No. 14 North Carolina faces the test of slowing a mobile QB in Saturday's visit from Syracuse
CHAPEL HILL, N.C. (AP) — North Carolina's defense has shown clear progress from last season. It now gets a test against the kind of mobile quarterback that has punished the 14th-ranked Tar Heels in past years.
UNC hosts Syracuse on Saturday and Orange passer Garrett Shrader, who ran for 195 yards and four touchdowns in a win at Purdue last month. Containing Shrader will be another chance for the Tar Heels (4-0, 1-0 Atlantic Coast Conference) to show defensive growth in Year 2 under coordinator Gene Chizik.
"It's noticeable, it's unbelievable," UNC head coach Mack Brown said of the defensive improvement. "And they can still get better."
Things often looked rough last season, notably when the Tar Heels allowed 40 fourth-quarter points in a shootout win at Appalachian State. That unit allowed 30.8 points and 436.5 yards per game, though it cut that average to 25.8 points in ACC play.
This year, the defense is allowing 22 points and 363 yards per game.
Now comes the test of facing the kind of QB who thrived in UNC's 11 losses in 2020 and 2021 under then-coordinator Jay Bateman. Florida State's Jordan Travis posted 100+ yards and two touchdowns in back-to-back seasons, while Georgia Tech's Jeff Sims ran for 128 yards and three scores in 2021.
In fact, the Tar Heels surrendered at least one rushing score to a QB in seven of those 11 losses.
They were better under Chizik last year, with only one quarterback — Clemson's Cade Klubnik in the ACC title game — running to the end zone in five UNC losses.
"You try to create habits in guys that allow you to function when things aren't necessarily going well all the time," Chizik said. "That's a mindset in a lot of ways. But it also comes with some confidence that everything is going to be OK. ... I think it comes with maturity of a team."
Now they'll face Shrader, who has already run for six touchdowns this season, though he couldn't get loose i n last week's loss to Clemson and managed just 24 yards rushing.
The challenge will be similar for the Orange (4-1, 0-1), who bring one of the ACC's top defenses to face UNC star quarterback Drake Maye.

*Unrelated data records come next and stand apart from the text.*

(** Taking the first occurrence of each component loses no match. *)
Lemma match_any_spec any final s :
  match match_any any s with
  | Some rest => match final with Some f => ends_with f rest = true | None => True end
  | None => False
  end <-> components_in any final s.
Proof.
  revert s; induction any as [|a any IH]; intros s; cbn [match_any components_in].
  - destruct final; [apply ends_with_spec|done].
  - destruct (find_sub a s) as [n|] eqn:E.
    + destruct (find_sub_Some _ _ _ E) as (g & Hs & Hl & Hmin). rewrite IH. split.
      * intros Hc. exists g, (drop (n + length a) s). auto.
      * intros (g' & s' & Hs' & Hc). apply Hmin in Hs' as Hle.
        assert (s' = drop (length g' + length a) s) as Hd.
        { rewrite Hs', app_assoc, <- length_app. symmetry. apply drop_app_length. }
        assert (drop (n + length a) s = take (length g' - n) (drop (n + length a) s) ++ s') as ->.
        { rewrite Hd. replace (length g' + length a)%nat
            with ((n + length a) + (length g' - n))%nat by lia.
          rewrite <- (drop_drop s (length g' - n) (n + length a)). symmetry. apply take_drop. }
        by apply components_in_extend.
    + split; [done|]. intros (g & s' & Hs & _). by apply (find_sub_None _ _ E) in Hs.
Qed.

Lemma substring_match_correct value initial any final :
  substring_match value initial any final = true <-> substring_spec value initial any final.
Proof.
  unfold substring_match, substring_spec.
  assert (forall s, (match match_any any s with
     | None => false
     | Some rest => match final with Some f => ends_with f rest | None => true end
     end) = true <-> components_in any final s) as Hm.
  { intros s. rewrite <- match_any_spec. destruct (match_any any s); [destruct final; done|done]. }
  destruct initial as [i|]; simpl.
  - destruct (strip_prefix i value) as [r|] eqn:E.
    + apply strip_prefix_Some in E as ->. rewrite Hm. split; [eauto|].
      intros (r' & Hr' & Hc). apply app_inv_head in Hr' as ->. done.
    + split; [done|]. intros (r & -> & _).
      rewrite (proj2 (strip_prefix_Some i _ r)) in E; done.
  - rewrite Hm. split; [eauto|]. by intros (r & -> & Hc).
Qed.

(** C37: The greedy substring matcher is exact: it accepts a value iff the
    initial, middle and final components occur in it in this order without
    overlapping, for every choice of components (empty ones included). *)
Theorem substring_match_exact value initial any final :
  substring_match value initial any final = true <-> substring_spec value initial any final.
Proof. apply substring_match_correct. Qed.

(** ** Case-ignore matching on ASCII *)

Definition ascii_str (s : rstring) : Prop := Forall (fun c => 0 <= c < 128) s.

(** The words a value is compared by. *)
Definition match_words (s : rstring) : list rstring :=
  List.map to_ascii_lowercase (split_whitespace s).

Lemma split_words_spec cur s :
  Forall (fun c => is_whitespace c = false) cur ->
  Forall (fun w => w <> [] /\ Forall (fun c => is_whitespace c = false) w) (split_words cur s).
Proof.
  revert cur; induction s as [|c s IH]; intros cur Hcur; cbn [split_words].
  - case_bool_decide; by repeat constructor.
  - destruct (is_whitespace c) eqn:E; [case_bool_decide|].
    + by apply IH.
    + constructor; [done|by apply IH].
    + apply IH. apply Forall_app. split; [done|by constructor].
Qed.

Lemma split_words_chars (P : char -> Prop) cur s :
  Forall P cur -> Forall P s -> Forall (Forall P) (split_words cur s).
Proof.
  revert cur; induction s as [|c s IH]; intros cur Hcur Hs; cbn [split_words].
  - case_bool_decide; by repeat constructor.
  - apply Forall_cons in Hs as [Hc Hs]. destruct (is_whitespace c); [case_bool_decide|].
    + by apply IH.
    + constructor; [done|by apply IH].
    + apply IH; [|done]. apply Forall_app. split; [done|by constructor].
Qed.

Lemma to_lowercase_join ws :
  to_ascii_lowercase (join [c_space] ws) = join [c_space] (List.map to_ascii_lowercase ws).
Proof.
  induction ws as [|w ws IH]; [done|]. destruct ws as [|w' ws]; [done|].
  rewrite (join_cons _ w) by done. rewrite !to_ascii_lowercase_app, IH. cbn [List.map].
  by rewrite (join_cons _ (to_ascii_lowercase w)).
Qed.

Lemma join_Forall (P : char -> Prop) d ws : P d -> Forall (Forall P) ws -> Forall P (join [d] ws).
Proof.
  intros Hd Hws. induction Hws as [|w ws Hw Hws IH]; [constructor|]. destruct ws; [done|].
  rewrite join_cons by done. apply Forall_app. split; [done|]. apply Forall_app. split; [by constructor|done].
Qed.

Section case_ignore.
  Context `{UnicodeLower}.

Lemma str_to_lowercase_ascii s : ascii_str s -> str_to_lowercase s = to_ascii_lowercase s.
Proof.
  intros Hs. rewrite str_to_lowercase_chars.
  - induction Hs as [|c s Hc _ IH]; [done|]. cbn [List.map concat].
    rewrite char_to_lowercase_ascii by done. cbn [app to_ascii_lowercase List.map]. f_equal. exact IH.
  - intros Hin. unfold ascii_str in Hs. rewrite Forall_forall in Hs. specialize (Hs _ Hin). lia.
Qed.

Lemma fold_ascii s : ascii_str s -> fold s = join [c_space] (match_words s).
Proof.
  intros Hs. unfold fold, match_words. rewrite str_to_lowercase_ascii.
  - apply to_lowercase_join.
  - apply join_Forall; [lia|]. by apply split_words_chars.
Qed.

Lemma match_words_inj s t :
  join [c_space] (match_words s) = join [c_space] (match_words t) -> match_words s = match_words t.
Proof.
  assert (forall u, Forall (fun w => w <> [] /\ c_space ∉ w) (match_words u)) as Hw.
  { intros u. unfold match_words. apply Forall_fmap. eapply Forall_impl; [by apply split_words_spec|].
    intros w [Hne Hw]. cbn. split; [by destruct w|]. intros (c & Hc & Hin)%list_elem_of_fmap.
    rewrite Forall_forall in Hw. specialize (Hw c Hin).
    rewrite <- ascii_lower_whitespace, <- Hc in Hw. done. }
  pose proof (Hw s) as Hs. pose proof (Hw t) as Ht. intros Hj.
  assert (forall l, Forall (fun w => w <> [] /\ c_space ∉ w) l -> l <> [] -> join [c_space] l <> []) as Hne.
  { intros l Hl Hn Hnil. destruct Hl as [|w l [Hw1 _] Hl]; [done|]. destruct l; [done|].
    rewrite join_cons in Hnil by done. by destruct w. }
  destruct (decide (match_words s = [])) as [Es|Es], (decide (match_words t = [])) as [Et|Et].
  - congruence.
  - rewrite Es in Hj. symmetry in Hj. by apply Hne in Hj.
  - rewrite Et in Hj. by apply Hne in Hj.
  - apply join_inj in Hj; auto; (eapply Forall_impl; [eassumption|]); naive_solver.
Qed.
End case_ignore.

(** On ASCII text an equality item is LDAP's caseIgnoreMatch: it is TRUE iff
    some value of the attribute has the same words as the assertion, ignoring
    case and the amount of white space between and around them. *)
Theorem equality_match_words `{UnicodeLower} e ava vals :
  Entry.get e (attribute_desc ava) = Some vals -> Forall ascii_str vals ->
  ascii_str (assertion_value ava) ->
  matches e (EqualityMatch ava) = true <->
  exists v, v ∈ vals /\ match_words v = match_words (assertion_value ava).
Proof.
  intros Hget Hvals Hav. unfold matches. cbn [evaluate]. unfold any_value. rewrite Hget.
  assert (utf8_lossy (assertion_value ava) = assertion_value ava) as ->.
  { rewrite <- (utf8_ascii (assertion_value ava)) at 1 by done. apply utf8_lossy_encode.
    eapply Forall_impl; [exact Hav|]. intros c Hc. left. cbn in Hc. lia. }
  rewrite bool_decide_eq_true. rewrite fold_ascii by done.
  assert (forall b, tri_of_bool b = TTrue <-> b = true) as -> by (by intros []).
  rewrite existsb_exists. split.
  - intros (v & Hv%list_elem_of_In & Hf%bool_decide_eq_true). exists v. split; [done|].
    rewrite Forall_forall in Hvals. rewrite fold_ascii in Hf by auto. by apply match_words_inj.
  - intros (v & Hv & Hw). exists v. split; [by apply list_elem_of_In|]. apply bool_decide_eq_true.
    rewrite Forall_forall in Hvals. rewrite fold_ascii by auto. by rewrite Hw.
Qed.

(** ** Matching rules on integers *)

(** All bits of a 64-bit integer from the 63rd on are its sign. *)
Lemma i64_sign_bits z i : - 2 ^ 63 <= z < 2 ^ 63 -> 63 <= i -> Z.testbit z i = Z.testbit z 63.
Proof.
  assert (forall w j, 0 <= w < 2 ^ 63 -> 63 <= j -> Z.testbit w j = false) as Hpos.
  { intros w j Hw Hj. apply Z.bits_above_log2; [lia|].
    destruct (decide (w = 0)) as [->|]; [change (0 < j); lia|]. apply Z.lt_le_trans with 63; [|lia].
    apply Z.log2_lt_pow2; lia. }
  intros Hz Hi. destruct (Z.leb_spec 0 z); [by rewrite !Hpos by lia|].
  rewrite <- (negb_involutive (Z.testbit z i)), <- (negb_involutive (Z.testbit z 63)).
  rewrite <- (Z.lnot_spec z i), <- (Z.lnot_spec z 63) by lia. by rewrite !Hpos by (unfold Z.lnot; lia).
Qed.

(** Active Directory's bit rules: the AND rule holds iff every bit of the
    assertion is set in the value, the OR rule iff some bit is, in 64-bit two's
    complement (negative flag words included); a side that is not an integer
    makes the rule inapplicable. *)
Theorem bit_rules_spec v a :
  match int v, int a with
  | Some x, Some y =>
      exists b1 b2, rule_bit_and v a = Some b1 /\ rule_bit_or v a = Some b2 /\
      (b1 = true <-> forall i, 0 <= i < 64 -> Z.testbit y i = true -> Z.testbit x i = true) /\
      (b2 = true <-> exists i, 0 <= i < 64 /\ Z.testbit y i = true /\ Z.testbit x i = true)
  | _, _ => rule_bit_and v a = None /\ rule_bit_or v a = None
  end.
Proof.
  unfold rule_bit_and, rule_bit_or. destruct (int v) as [x|] eqn:Ev; [|done].
  destruct (int a) as [y|] eqn:Ea; [|done]. cbn [mbind option_bind].
  assert (forall s z, int s = Some z -> - 2 ^ 63 <= z < 2 ^ 63) as Hb.
  { intros s z Hz. apply parse_int_bound in Hz; unfold i64_min, i64_max in *; lia. }
  apply Hb in Ev, Ea.
  pose proof i64_sign_bits as Hhigh.
  exists (Z.land x y =? y), (negb (Z.land x y =? 0)). split; [done|]. split; [done|]. split.
  - rewrite Z.eqb_eq. split.
    + intros Heq i Hi Hy. rewrite <- Heq, Z.land_spec in Hy. by apply andb_true_iff in Hy as [? _].
    + intros Hall. apply Z.bits_inj'. intros i Hi. rewrite Z.land_spec.
      destruct (Z.testbit y i) eqn:Ey; [|by rewrite andb_false_r]. rewrite andb_true_r.
      destruct (Z.lt_ge_cases i 64); [by apply Hall|].
      rewrite (Hhigh x) by (done || lia). rewrite (Hhigh y) in Ey by (done || lia). apply Hall; [lia|done].
  - rewrite negb_true_iff, Z.eqb_neq. split.
    + intros Hne. destruct (existsb (fun i => Z.testbit x i && Z.testbit y i) (seqZ 0 64)) eqn:E.
      * apply existsb_exists in E as (i & Hi%list_elem_of_In%elem_of_seqZ & [? ?]%andb_true_iff).
        exists i. split; [lia|done].
      * exfalso. apply Hne. apply Z.bits_inj'. intros i Hi. rewrite Z.land_spec, Z.bits_0.
        assert (forall j, 0 <= j < 64 -> Z.testbit x j && Z.testbit y j = false) as Hj.
        { intros j Hj. destruct (Z.testbit x j && Z.testbit y j) eqn:Ej; [|done]. exfalso.
          assert (existsb (fun i => Z.testbit x i && Z.testbit y i) (seqZ 0 64) = true); [|congruence].
          apply existsb_exists. exists j. split; [apply list_elem_of_In, elem_of_seqZ; lia|done]. }
        destruct (Z.lt_ge_cases i 64); [by apply Hj|].
        rewrite (Hhigh x), (Hhigh y) by (done || lia). apply Hj. lia.
    + intros (i & Hi & Hy & Hx) H0. assert (Z.testbit (Z.land x y) i = true) as Ht
        by (by rewrite Z.land_spec, Hx, Hy).
      by rewrite H0, Z.bits_0 in Ht.
Qed.

(** ** Concrete filters *)

Definition ex_equality (v : rstring) : Filter := EqualityMatch (mkAssertion (str "CN") v).

Lemma equality_match_words_witness :
  @matches ascii_unicode entry_example (ex_equality (str "  aLICE ")) = true.
Proof.
  apply (@equality_match_words ascii_unicode entry_example (mkAssertion (str "CN") (str "  aLICE "))
    [str "Alice"; str "Al"]); [by vm_compute|by_decide|by_decide|].
  exists (str "Alice"). split; [by_decide|by vm_compute].
Defined.

Lemma evaluate_kleene_witness :
  @evaluate ascii_unicode entry_example (And [ex_equality (str "al"); Present (str "mail")]) =
  @evaluate ascii_unicode entry_example (And [Present (str "mail"); ex_equality (str "al")]).
Proof.
  apply (@evaluate_kleene ascii_unicode entry_example [ex_equality (str "al"); Present (str "mail")]
    [Present (str "mail"); ex_equality (str "al")] (Present (str "mail"))). apply Permutation_swap.
Defined.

"Their games are similar," Syracuse coach Dino Babers said. "They're both mobile. they both can throw on the run. They both can sit in the pocket and take shots. And I think they both have an opportunity for NFL careers if both stay healthy."
The Tar Heels are 4-0 for the first time since starting 8-0 in 1997, which was the final year of Brown's first tenure in Chapel Hill before leaving for Texas. It marks UNC's second 4-0 start since 1983.
Syracuse enters the game ranked as the No. 3 scoring offense (38.2) and No. 3 scoring defense (14.8) in the ACC. They also hold the same ranking (18th) in the Bowl Subdivision ranks for both categories.
Both teams have been among the nation's best at moving the chains, and they rank in the top half of the FBS stats in stopping those third-down chances, too. North Carolina is No. 2 nationally with a 57.9% conversion rate, while Syracuse is No. 10 at 51.4%. The Orange is 50th nationally against third down, holding teams to 35.8%. The Tar Heels are close behind at 36.5% to rank 55th.
STEADY AMID SUDDEN CHANGE
Brown said the Tar Heels have faced six "sudden change" scenarios in which their defense was unexpectedly thrown back on the field after a turnover or a blocked punt like in the fourth quarter of last week's win at Pittsburgh. They've surrendered only two field goals after those potentially game-turning plays.
HOME AND AWAY
This is the beginning of a key three-game stretch for both teams based on where they're playing.
This is the first of three straight home ACC games for the Tar Heels, who next host No. 17 Miami and Virginia. But the Orange must play three straight true road games for the first time since 1996 by visiting UNC, No. 5 Florida State and Virginia Tech.